*** Source data Section Begins ***

(** * Quantum Chess signaling server: rooms, pairing API and relay

    A shallow embedding of [server/main.py].  The module keeps one
    process-wide dictionary [rooms] from room identifiers to [Room]
    objects, two request/response operations ([create_room],
    [join_room]) and one coroutine per websocket ([websocket_endpoint]).

    How the Python is read:
    - Python integers are unbounded: seeds and limits are [Z], [^] is
      [Z.lxor].
    - [rooms] holds references.  A handler keeps its [room] object in a
      local variable while the dictionary may drop or replace the entry,
      so the model has a store of Room objects ([heap], addressed by
      [loc]) and the dictionary maps identifiers to locations.
    - Websocket handles are compared by identity (Starlette sets
      [__eq__ = object.__eq__]); a handle is a [nat].  A handle and a
      Room object are truthy, [None] is falsy.
    - Everything the server does on a socket ([accept], [close],
      [send_json]) is appended to [trace].  Whether a [send_json]
      attempt raises, and what, is decided by the transport, given as
      an oracle [net]; [accept] and [close] do not raise.
    - [datetime.now()] and [secrets.token_urlsafe(6)] are inputs: the
      clock readings are [Z] microseconds, the tokens a list of draws.
      The collision loop of [create_room] has no result when the draws
      run out.
    - Strings are byte strings.  [upper] is [str.upper] on the strings
      that satisfy [is_ascii]; on other identifiers Python folds more
      letters.  [join_room_at] and [websocket_endpoint_at] are the two
      lookups past their call of [str.upper()], for whatever identifier
      it returned.
    - The coroutine is cut at [receive_json()]: a new connection runs up
      to its first wait ([websocket_endpoint]), and is resumed once per
      inbound message or failure ([websocket_receive]).  Each piece runs
      to its end before another handler runs. *)

From stdpp Require Import gmap strings list fin_maps.
From Stdlib Require Import ZArith Ascii String.

Open Scope Z_scope.
Open Scope string_scope.

(** ** Values *)

(** Connection handles and object addresses are plain numbers. *)
Abbreviation WebSocket := nat (only parsing).
Abbreviation loc := nat (only parsing).

#[local] Unset Elimination Schemes.
Inductive Json :=
| JNull
| JBool (b : bool)
| JInt (z : Z)
| JStr (s : string)
| JArr (items : list Json)
| JObj (fields : list (string * Json)).
#[local] Set Elimination Schemes.

Definition json_of_seed (o : option Z) : Json :=
  match o with
  | Some z => JInt z
  | None => JNull
  end.

Inductive Exn :=
| HTTPException (status_code : Z) (detail : string)
| WebSocketDisconnect
| KeyError (key : string)
| OtherError (name : string).

Inductive Event :=
| Accept (ws : WebSocket)
| Close (ws : WebSocket) (code : Z) (reason : string)
| SendJson (ws : WebSocket) (data : Json).

(** ** class Room *)

Record Room := mkRoom {
  room_id : string;
  host_seed : Z;
  max_superpositions : Z;
  guest_seed : option Z;
  host_ws : option WebSocket;
  guest_ws : option WebSocket;
  created_at : Z
}.

(** [Room.__init__]; [now] is the reading of [datetime.now()]. *)
Definition Room_init (rid : string) (seed : Z) (max_sup : Z) (now : Z) : Room :=
  {| room_id := rid; host_seed := seed; max_superpositions := max_sup;
     guest_seed := None; host_ws := None; guest_ws := None;
     created_at := now |}.

Definition set_guest_seed (v : option Z) (r : Room) : Room :=
  {| room_id := room_id r; host_seed := host_seed r;
     max_superpositions := max_superpositions r;
     guest_seed := v; host_ws := host_ws r; guest_ws := guest_ws r;
     created_at := created_at r |}.

Definition set_host_ws (v : option WebSocket) (r : Room) : Room :=
  {| room_id := room_id r; host_seed := host_seed r;
     max_superpositions := max_superpositions r;
     guest_seed := guest_seed r; host_ws := v; guest_ws := guest_ws r;
     created_at := created_at r |}.

Definition set_guest_ws (v : option WebSocket) (r : Room) : Room :=
  {| room_id := room_id r; host_seed := host_seed r;
     max_superpositions := max_superpositions r;
     guest_seed := guest_seed r; host_ws := host_ws r; guest_ws := v;
     created_at := created_at r |}.

Definition is_None {A} (o : option A) : bool :=
  match o with
  | None => true
  | Some _ => false
  end.

(** [host_ws is not None and guest_ws is not None] *)
Definition is_full (r : Room) : bool :=
  negb (is_None (host_ws r)) && negb (is_None (guest_ws r)).

Definition game_seed (r : Room) : option Z :=
  match guest_seed r with
  | None => None
  | Some g => Some (Z.lxor (host_seed r) g)
  end.

Definition get_other_ws (r : Room) (ws : WebSocket) : option WebSocket :=
  if decide (Some ws = host_ws r) then guest_ws r
  else if decide (Some ws = guest_ws r) then host_ws r
  else None.

(** ** Request and response models *)

Record CreateRoomRequest := mkCreateRoomRequest {
  crq_seed : Z;
  maxSuperpositions : Z
}.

*** Source data Section Ends ***

Prompt: All that is wanted is the stretch of lines above from the one containing "Accept (ws : WebSocket)" through the one containing "max_superpositions : Z;", duplicated exactly.

Result of this task:
| Accept (ws : WebSocket)
| Close (ws : WebSocket) (code : Z) (reason : string)
| SendJson (ws : WebSocket) (data : Json).

(** ** class Room *)

Record Room := mkRoom {
  room_id : string;
  host_seed : Z;
  max_superpositions : Z;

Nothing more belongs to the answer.